Identifiers
- EC no.: 1.3.1.33
- CAS no.: 68518-04-7

Databases
- BRENDA: enzyme data
- ExPASy: NiceZyme view
- KEGG: enzyme entry
- MetaCyc: metabolic pathway
- Rhea: reactions
- PDB structures: RCSB PDB PDBe PDBsum
- Gene Ontology: AmiGO / QuickGO

Search
- PMC: articles
- PubMed: articles
- NCBI: proteins

= Protochlorophyllide reductase =

The reduction of ring D of protochlorophyllide completes the biosynthesis of chlorophyllide a

In enzymology, protochlorophyllide reductases (POR) are enzymes that catalyze the conversion from protochlorophyllide to chlorophyllide a. They are oxidoreductases participating in the biosynthetic pathway to chlorophylls.
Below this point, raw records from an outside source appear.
(* ===== verification/_CoqProject ===== *)
-Q . S2P
Prelude.v
Python.v
Web.v
Routing.v
Datastore.v
ImageHost.v
World.v
Config.v
Listing.v
Detail.v
Upload.v
App.v
Server.v
Browser.v
Lifecycle.v
Concurrency.v
Refinement.v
There are two structurally unrelated proteins with this sort of activity, referred to as light-dependent (LPOR) and dark-operative (DPOR). The light- and NADPH-dependent reductase is part of the short-chain dehydrogenase/reductase (SDR) superfamily and is found in plants and oxygenic photosynthetic bacteria, while the ATP-dependent dark-operative version is a completely different protein, consisting of three subunits that exhibit significant sequence and quaternary structure similarity to the three subunits of nitrogenase. This enzyme may be evolutionary older; due to its bound iron-sulfur clusters is highly sensitive to free oxygen and does not function if the atmospheric oxygen concentration exceeds about 3%. It is possible that evolutionary pressure associated with the great oxidation event resulted in the development of the light-dependent system.

The light-dependent version uses NADPH:

protochlorophyllide + NADPH + H^{+} $\rightleftharpoons$ chlorophyllide a + NADP^{+}

While the light-independent or dark-operative version uses ATP and ferredoxin:

protochlorophyllide a + reduced ferredoxin + 2 ATP + 2 H2O = chlorophyllide a + oxidized ferredoxin + 2 ADP + 2 phosphate

== Light-dependent ==
The light-dependent version has the accepted name protochlorophyllide reductase. The systematic name is chlorophyllide-a :NADP+ 7,8-oxidoreductase. Other names in common use include NADPH2-protochlorophyllide oxidoreductase, NADPH-protochlorophyllide oxidoreductase, NADPH-protochlorophyllide reductase, protochlorophyllide oxidoreductase, and protochlorophyllide photooxidoreductase.

LPOR is one of only three known light-dependent enzymes. The enzyme enables light-dependent protochlorophyllide reduction via direct local hydride transfer from NADPH and a longer-range proton transfer along a defined structural pathway. LPOR is a ~40kDa monomeric enzyme, for which the structure has been solved by X-ray crystallography. It is part of the SDR superfamily, which includes alcohol dehydrogenase, and consists of a Rossman-fold NADPH-binding site and a substrate-specific C-terminal segment region. The protochlorophyllide substrate is thought to bind to a cavity near the nicotinamide end of the bound NADPH. LPOR is primarily found in plants and oxygenic photosynthetic bacteria, as well as in some algae.

== Light-independent ==
The light-independent version has the accepted name of ferredoxin:protochlorophyllide reductase (ATP-dependent). Systematically it is known as ATP-dependent ferredoxin:protochlorophyllide-a 7,8-oxidoreductase. Other names in common use include light-independent protochlorophyllide reductase and dark-operative protochlorophyllide reductase (DPOR).

DPOR is a nitrogenase homologue and adopts an almost identical overall architecture arrangement to both nitrogenase as well as the downstream chlorophyllide a reductase (COR). The enzyme consists of a catalytic heterotetramer and two transiently-bound ATPase dimers (right). Similar to nitrogenase, the reduction mechanism relies on an electron transfer from the iron-sulfur cluster of the ATPase domain, through a secondary cluster on the catalytic heterotetramer and finally to the protochlorophyllide-bound active site (which, distinct from nitrogenase, does not contain FeMoco). The reduction requires significantly less input than the nitrogenase reaction, requiring only a 2-electron reduction and 4 ATP equivalents, and as such may require an auto-inhibitory mechanism to avoid over-activity.

DPOR can alternatively take as its substrate the compound with a second vinyl group (instead of an ethyl group) in the structure, in which case the reaction is

3,8-divinylprotochlorophyllide + reduced ferredoxin + 2 ATP + 2 H_{2}O $\rightleftharpoons$ 3,8-divinylchlorophyllide a + oxidized ferredoxin + 2 ADP + 2 phosphate

This enzyme is present in photosynthetic bacteria, cyanobacteria, green algae and gymnosperms.